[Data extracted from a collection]
════
(** * micro-arena.h: a first-fit arena allocator over a fixed buffer

    A shallow embedding of [src/micro-arena.h] and the properties of its
    chunk directories and of the four allocation routines.

    Conventions of the embedding.
    - [size_t] and [char*] are 64-bit: values are integers in [0, 2^64) and
      every addition, subtraction and product of the source is followed by
      [wrap].  The null pointer is the address 0.
    - A [MicroArenaChunk*] that points into a directory is the index of the
      slot it points to; a null chunk pointer is [None].  Two pointers alias
      exactly when the indices are equal, and a slot read through a pointer
      after the array was shifted yields what the slot holds then.
    - The arena object lives at the address held by the [ma] argument; its
      first member is [mem], hence [&ma->mem] is the address [ma] itself.
      The routines take the pointer [ma] and the contents of the object and
      return the new contents (and the returned pointer, if any). *)

From stdpp Require Import base numbers list.

Local Open Scope Z_scope.

(** ** Machine integers and configuration *)

Definition size_modulus : Z := 2 ^ 64.

Definition wrap (z : Z) : Z := z mod size_modulus.

Definition NULL : Z := 0.

(** [#define MICRO_ARENA_STACK_MEM_SIZE 4096] *)
Definition MICRO_ARENA_STACK_MEM_SIZE : Z := 4096.

(** [#define MICRO_ARENA_MAX_NUM_CHUNKS 1024] (the default) *)
Definition MICRO_ARENA_MAX_NUM_CHUNKS : nat := 1024.

(** ** Types *)

(** [typedef struct { char* start; size_t size; } MicroArenaChunk;] *)
Record MicroArenaChunk : Type := mkChunk {
  chunk_start : Z;
  chunk_size : Z;
}.

(** [typedef struct { MicroArenaChunk chunks[N]; size_t len; } MicroArenaChunkList;]
    The list [chunks] is the whole array, stale slots included. *)
Record MicroArenaChunkList : Type := mkChunkList {
  chunks : list MicroArenaChunk;
  len : nat;
}.

(** [typedef struct { char mem[SIZE]; MicroArenaChunkList free_chunks;
    MicroArenaChunkList used_chunks; } MicroArena;] *)
Record MicroArena : Type := mkArena {
  mem : list Z;
  free_chunks : MicroArenaChunkList;
  used_chunks : MicroArenaChunkList;
}.

Global Instance MicroArenaChunk_inhabited : Inhabited MicroArenaChunk :=
  populate (mkChunk 0 0).

(** ** Array accesses *)

(** [chunk_list->chunks[i]] read as a value. *)
Definition chunk_at (cl : MicroArenaChunkList) (i : nat) : MicroArenaChunk :=
  default (mkChunk 0 0) (chunks cl !! i).

(** [chunk_list->chunks[i] = c] *)
Definition set_chunk (cl : MicroArenaChunkList) (i : nat) (c : MicroArenaChunk)
  : MicroArenaChunkList :=
  {| chunks := <[i := c]> (chunks cl); len := len cl |}.

(** [chunk_list->chunks[i].start = v] *)
Definition set_start (cl : MicroArenaChunkList) (i : nat) (v : Z)
  : MicroArenaChunkList :=
  set_chunk cl i (mkChunk v (chunk_size (chunk_at cl i))).

(** [chunk_list->chunks[i].size = v] *)
Definition set_size (cl : MicroArenaChunkList) (i : nat) (v : Z)
  : MicroArenaChunkList :=
  set_chunk cl i (mkChunk (chunk_start (chunk_at cl i)) v).

Definition with_free (s : MicroArena) (fc : MicroArenaChunkList) : MicroArena :=
  {| mem := mem s; free_chunks := fc; used_chunks := used_chunks s |}.

Definition with_used (s : MicroArena) (uc : MicroArenaChunkList) : MicroArena :=
  {| mem := mem s; free_chunks := free_chunks s; used_chunks := uc |}.

Definition with_mem (s : MicroArena) (m : list Z) : MicroArena :=
  {| mem := m; free_chunks := free_chunks s; used_chunks := used_chunks s |}.

(** A byte of the arena object read or written through an address.  The
    buffer [mem] occupies the addresses [ma .. ma + SIZE - 1]; an access
    outside of it is outside the object (undefined in C) and the model
    leaves the buffer alone. *)
Definition load_byte (ma : Z) (s : MicroArena) (addr : Z) : Z :=
  if (ma <=? addr) && (addr <? ma + MICRO_ARENA_STACK_MEM_SIZE)
  then default 0 (mem s !! Z.to_nat (addr - ma))
  else 0.

Definition store_byte (ma : Z) (s : MicroArena) (addr : Z) (v : Z) : MicroArena :=
  if (ma <=? addr) && (addr <? ma + MICRO_ARENA_STACK_MEM_SIZE)
  then with_mem s (<[Z.to_nat (addr - ma) := v]> (mem s))
  else s.

(** ** Chunk directory

    The routines below are given the contents of the directory their
    [chunk_list] argument points to; the callers in this file always pass
    the address of a directory of the arena, so the null-pointer guard
    that opens each routine is not represented.  [len] is a [nat]: it never
    exceeds the number of slots of the array, hence [len + 1] and [len - 1]
    do not wrap. *)

(** [micro_arena_chunk_list_add]: the new contents and the returned slot
    pointer. *)
Definition micro_arena_chunk_list_add (chunk_list : MicroArenaChunkList)
    (start size : Z) : MicroArenaChunkList * option nat :=
  if (MICRO_ARENA_MAX_NUM_CHUNKS <=? len chunk_list + 1)%nat
  then (chunk_list, None)
  else
    let cl := set_chunk chunk_list (len chunk_list) (mkChunk start size) in
    let cl := {| chunks := chunks cl; len := S (len cl) |} in
    (cl, Some (len cl - 1)%nat).

(** The [while] loop of [micro_arena_chunk_list_remove]: [n] iterations are
    left before [i] reaches [len]; the result is the final value of [i]. *)
Fixpoint remove_scan (chunk_list : MicroArenaChunkList) (start : Z)
    (n i : nat) : nat :=
  match n with
  | O => i
  | S n' =>
    if chunk_start (chunk_at chunk_list i) =? start then i
    else remove_scan chunk_list start n' (S i)
  end.

(** The [for] loop of [micro_arena_chunk_list_remove]:
    [chunks[i-1] = chunks[i]] for [n] iterations. *)
Fixpoint remove_shift (chunk_list : MicroArenaChunkList) (n i : nat)
  : MicroArenaChunkList :=
  match n with
  | O => chunk_list
  | S n' =>
    remove_shift (set_chunk chunk_list (i - 1) (chunk_at chunk_list i)) n' (S i)
  end.

Definition micro_arena_chunk_list_remove (chunk_list : MicroArenaChunkList)
    (start : Z) : MicroArenaChunkList :=
  let i := remove_scan chunk_list start (len chunk_list) 0 in
  if (len chunk_list <=? i)%nat then chunk_list
  else
    let cl := remove_shift chunk_list (len chunk_list - (i + 1)) (i + 1) in
    {| chunks := chunks cl; len := (len cl - 1)%nat |}.

(** The loop of [micro_arena_chunk_list_get]. *)
Fixpoint get_loop (chunk_list : MicroArenaChunkList) (start : Z)
    (n i : nat) : option nat :=
  match n with
  | O => None
  | S n' =>
    if chunk_start (chunk_at chunk_list i) =? start then Some i
    else get_loop chunk_list start n' (S i)
  end.

Definition micro_arena_chunk_list_get (chunk_list : MicroArenaChunkList)
    (start : Z) : option nat :=
  get_loop chunk_list start (len chunk_list) 0.

Definition micro_arena_chunk_list_reset (chunk_list : MicroArenaChunkList)
  : MicroArenaChunkList :=
  {| chunks := chunks chunk_list; len := 0 |}.

(** ** Arena *)

Definition micro_arena_init (ma : Z) (s : MicroArena) : MicroArena :=
  if ma =? NULL then s
  else
    let s := with_free s (micro_arena_chunk_list_reset (free_chunks s)) in
    let s := with_used s (micro_arena_chunk_list_reset (used_chunks s)) in
    with_free s (fst (micro_arena_chunk_list_add (free_chunks s) ma
                        MICRO_ARENA_STACK_MEM_SIZE)).

(** The loop of [micro_arena_malloc], with [n] iterations left. *)
Fixpoint malloc_loop (size : Z) (s : MicroArena) (n i : nat) : MicroArena * Z :=
  match n with
  | O => (s, NULL)
  | S n' =>
    if chunk_size (chunk_at (free_chunks s) i) <? size
    then malloc_loop size s n' (S i)
    else
      let '(uc, used_chunk) :=
        micro_arena_chunk_list_add (used_chunks s)
          (chunk_start (chunk_at (free_chunks s) i)) size in
      match used_chunk with
      | None => (s, NULL)
      | Some u =>
        let s := with_used s uc in
        let s := with_free s
          (set_start (free_chunks s) i
             (wrap (chunk_start (chunk_at (free_chunks s) i) + size))) in
        let s := with_free s
          (set_size (free_chunks s) i
             (wrap (chunk_size (chunk_at (free_chunks s) i) - size))) in
        (s, chunk_start (chunk_at (used_chunks s) u))
      end
  end.

Definition micro_arena_malloc (ma : Z) (size : Z) (s : MicroArena)
  : MicroArena * Z :=
  if ma =? NULL then (s, NULL)
  else malloc_loop size s (len (free_chunks s)) 0.
(** * A blog front end: post list, front matter, search box and theme

    Shallow embedding of the three scripts of the site:
    - [js/post-loader.js]: front-matter parsing of a post document;
    - [js/app.js]: loading the post index, tag extraction, filtering, on an
      index of post records (module [App]) and the load on any index
      (module [Index]);
    - [js/search.js]: the debounced search box, and the theme switch that
      follows it in the same file.

    JavaScript strings are sequences of 16-bit code units; they are modelled
    as [list N], a code unit being its number.  Objects used as maps are
    finite maps, exceptions are an explicit outcome. *)

From Stdlib Require Import NArith ZArith Lia.
From stdpp Require Import base list sorting lexico gmap strings.
(** * Approval profiles and voters of abcvoting

    A shallow embedding of [abcvoting/preferences.py]: the classes [Voter]
    and [Profile], their validation, their insertion paths and their two
    textual summaries.

    Python values are modelled as follows.
    - A candidate handed to the library is any object; the code tells
      integers from everything else with [isinstance(candidate, int)], and
      sets and dictionaries tell objects apart with [==] and refuse an object
      that cannot be hashed. [candidate] has the integers, the numbers of
      other types that equal an integer, the other objects that can be
      hashed, and those that cannot.
    - A weight is an [int] or a [Fraction]; both are canonical rationals [Qc].
    - A [set] is an abstract type with an iteration order ([PySet]); Python
      leaves that order unspecified, so the program is written against the
      interface and the theorems hold for every implementation that obeys the
      set laws ([PySetLaws]).
    - An exception is a value of [error]; a method that can raise after it has
      assigned to [self] returns the new state next to the result. *)

From Stdlib Require Import QArith Qcanon.
From stdpp Require Import base numbers list sets strings pretty sorting.

Local Open Scope Z_scope.

(** ** Python values *)

Inductive candidate :=
  | CInt (z : Z)        (* an [int]; [True] and [False] are the ints 1 and 0 *)
  | CNum (z : Z)        (* a number of another type that equals the int [z]:
                           [1.0], [Fraction(1)], [numpy.int64(1)] *)
  | CObj (s : string)   (* any other hashable object, named by a tag that
                           equal objects share: ['a'], [1.5], [None] *)
  | CUnhashable (s : string).
                        (* an object that cannot be hashed: a list, a dict,
                           a set *)

Global Instance candidate_eq_dec : EqDecision candidate.
Proof. solve_decision. Defined.

(** Python's [==] on candidates: [c == d] when the two have the same
    [py_key]. Numbers are equal when their values are, whatever their types;
    [hash] agrees with [==]. *)
Definition py_key (c : candidate) : candidate :=
  match c with
  | CNum z => CInt z
  | _ => c
  end.

(** [hash(c)] returns for every candidate but the last kind. *)
Definition hashable (c : candidate) : bool :=
  match c with
  | CUnhashable _ => false
  | _ => true
  end.

(** [k1 == k2] on tuples of candidates goes entry by entry. *)
Definition tuple_key (k : list candidate) : list candidate := py_key <$> k.

(** The [raise] statements of the module, one constructor per statement
    (and five for errors the interpreter raises itself). *)
Inductive error :=
  | InvalidArgument       (* ValueError, Profile.__init__: bad num_cand or cand_names *)
  | Unhashable            (* TypeError, unhashable type: ... *)
  | NoLength              (* TypeError, object of type ... has no len() *)
  | DuplicateApproval     (* ValueError "double entries found in list of approved candidates" *)
  | InvalidCandidateType  (* TypeError "Object of type ... not suitable as candidate" *)
  | CandidateOutOfRange   (* ValueError "... not valid for num_cand = ..." *)
  | InvalidWeight         (* ValueError "Weight should be a number > 0." *)
  | IndexOutOfRange       (* IndexError, list assignment index out of range *)
  | UnboundLocal          (* UnboundLocalError, local read before assignment *)
  | NotIterable.          (* TypeError, object is not iterable *)

Global Instance error_eq_dec : EqDecision error.
Proof. solve_decision. Defined.

Inductive exception_class := ValueError | TypeError | IndexError | UnboundLocalError.

Definition raised_as (e : error) : exception_class :=
  match e with
  | InvalidArgument | DuplicateApproval | CandidateOutOfRange | InvalidWeight => ValueError
  | InvalidCandidateType | NotIterable | NoLength | Unhashable => TypeError
  | IndexOutOfRange => IndexError
  | UnboundLocal => UnboundLocalError
  end.

Inductive result (A : Type) :=
  | Ok (a : A)
  | Err (e : error).
Arguments Ok {A} a.
Arguments Err {A} e.

Global Instance result_bind : MBind result := λ A B k r,
  match r with
  | Ok a => k a
  | Err e => Err e
  end.

(** [num_cand] of [check_valid] defaults to [float("inf")]. *)
Inductive bound :=
  | Finite (n : Z)
  | Infinity.

(** [candidate >= num_cand] *)
Definition ge_bound (z : Z) (num_cand : bound) : bool :=
  match num_cand with
  | Finite n => n <=? z
  | Infinity => false
  end.

(** ** Python's [set], as far as the module uses it *)

Class PySet (PS : Type) := {
  set_empty : PS;                      (* set() *)
  set_of_list : list candidate → PS;   (* set(xs) for a list, tuple or other sequence xs
                                          of objects that can be hashed *)
  set_copy : PS → PS;                  (* set(s) for a set s *)
  set_iter : PS → list candidate;      (* what iter(s), tuple(s), list(s) yield, in order *)
  set_update : PS → PS → PS;           (* s.update(t) for a set t *)
  set_and : PS → PS → PS               (* s & t *)
}.

(** [len(s)] *)
Definition set_len `{PySet PS} (s : PS) : nat := length (set_iter s).

(** [c in s]: some member of [s] equals [c]. *)
Definition set_has `{PySet PS} (s : PS) (c : candidate) : Prop :=
  py_key c ∈ py_key <$> set_iter s.

(** The members of a list that are the first with their key, in order *)
Fixpoint nub_by {A B} `{EqDecision B} (f : A → B) (l : list A) : list A :=
  match l with
  | [] => []
  | x :: l' => x :: filter (λ y, f y ≠ f x) (nub_by f l')
  end.

(** What the module relies on: no two members of a set are equal; [set(xs)]
    keeps, of the entries that are equal, the first one; adding to a set
    keeps the member that is there; an intersection holds one member for each
    object that is in both sets, taken from one of them. *)
Class PySetLaws (PS : Type) `{PySet PS} : Prop := {
  set_iter_NoDup (s : PS) : NoDup (py_key <$> set_iter s);
  set_iter_empty : set_iter set_empty = [];
  set_iter_of_list (l : list candidate) : set_iter (set_of_list l) ≡ₚ nub_by py_key l;
  elem_of_set_copy (s : PS) x : x ∈ set_iter (set_copy s) ↔ x ∈ set_iter s;
  elem_of_set_update (s t : PS) x :
    x ∈ set_iter (set_update s t)
    ↔ x ∈ set_iter s ∨ (x ∈ set_iter t ∧ ¬ set_has s x);
  elem_of_set_and (s t : PS) x :
    x ∈ set_iter (set_and s t) → x ∈ set_iter s ∨ x ∈ set_iter t;
  set_has_and (s t : PS) x :
    set_has (set_and s t) x ↔ set_has s x ∧ set_has t x
}.

(** An iterable of candidates as the caller passes it: a sequence (a list,
    a tuple, the keys of a dictionary), a set, or an iterator or generator,
    which yields its items once and has no length. *)
Inductive iterable (PS : Type) :=
  | IterList (xs : list candidate)
  | IterSet (s : PS)
  | IterGen (xs : list candidate).
Arguments IterList {PS} _.
Arguments IterSet {PS} _.
Arguments IterGen {PS} _.

(** [set(x)] and [list(x)] for an iterable [x] that has not been iterated,
    and [len(x)], which an iterator does not have. *)
Definition py_set `{PySet PS} (x : iterable PS) : PS :=
  match x with
  | IterList xs => set_of_list xs
  | IterSet s => set_copy s
  | IterGen xs => set_of_list xs
  end.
════
#### What the task requires:
Among the entries above, the lines between the ones containing "(** The loop of [micro_arena_malloc], with" and "finite maps, exceptions", inclusive, are to be transcribed exactly. No other line is to be given.

#### Result below:
(** The loop of [micro_arena_malloc], with [n] iterations left. *)
Fixpoint malloc_loop (size : Z) (s : MicroArena) (n i : nat) : MicroArena * Z :=
  match n with
  | O => (s, NULL)
  | S n' =>
    if chunk_size (chunk_at (free_chunks s) i) <? size
    then malloc_loop size s n' (S i)
    else
      let '(uc, used_chunk) :=
        micro_arena_chunk_list_add (used_chunks s)
          (chunk_start (chunk_at (free_chunks s) i)) size in
      match used_chunk with
      | None => (s, NULL)
      | Some u =>
        let s := with_used s uc in
        let s := with_free s
          (set_start (free_chunks s) i
             (wrap (chunk_start (chunk_at (free_chunks s) i) + size))) in
        let s := with_free s
          (set_size (free_chunks s) i
             (wrap (chunk_size (chunk_at (free_chunks s) i) - size))) in
        (s, chunk_start (chunk_at (used_chunks s) u))
      end
  end.

Definition micro_arena_malloc (ma : Z) (size : Z) (s : MicroArena)
  : MicroArena * Z :=
  if ma =? NULL then (s, NULL)
  else malloc_loop size s (len (free_chunks s)) 0.
(** * A blog front end: post list, front matter, search box and theme

    Shallow embedding of the three scripts of the site:
    - [js/post-loader.js]: front-matter parsing of a post document;
    - [js/app.js]: loading the post index, tag extraction, filtering, on an
      index of post records (module [App]) and the load on any index
      (module [Index]);
    - [js/search.js]: the debounced search box, and the theme switch that
      follows it in the same file.

    JavaScript strings are sequences of 16-bit code units; they are modelled
    as [list N], a code unit being its number.  Objects used as maps are
    finite maps, exceptions are an explicit outcome. *)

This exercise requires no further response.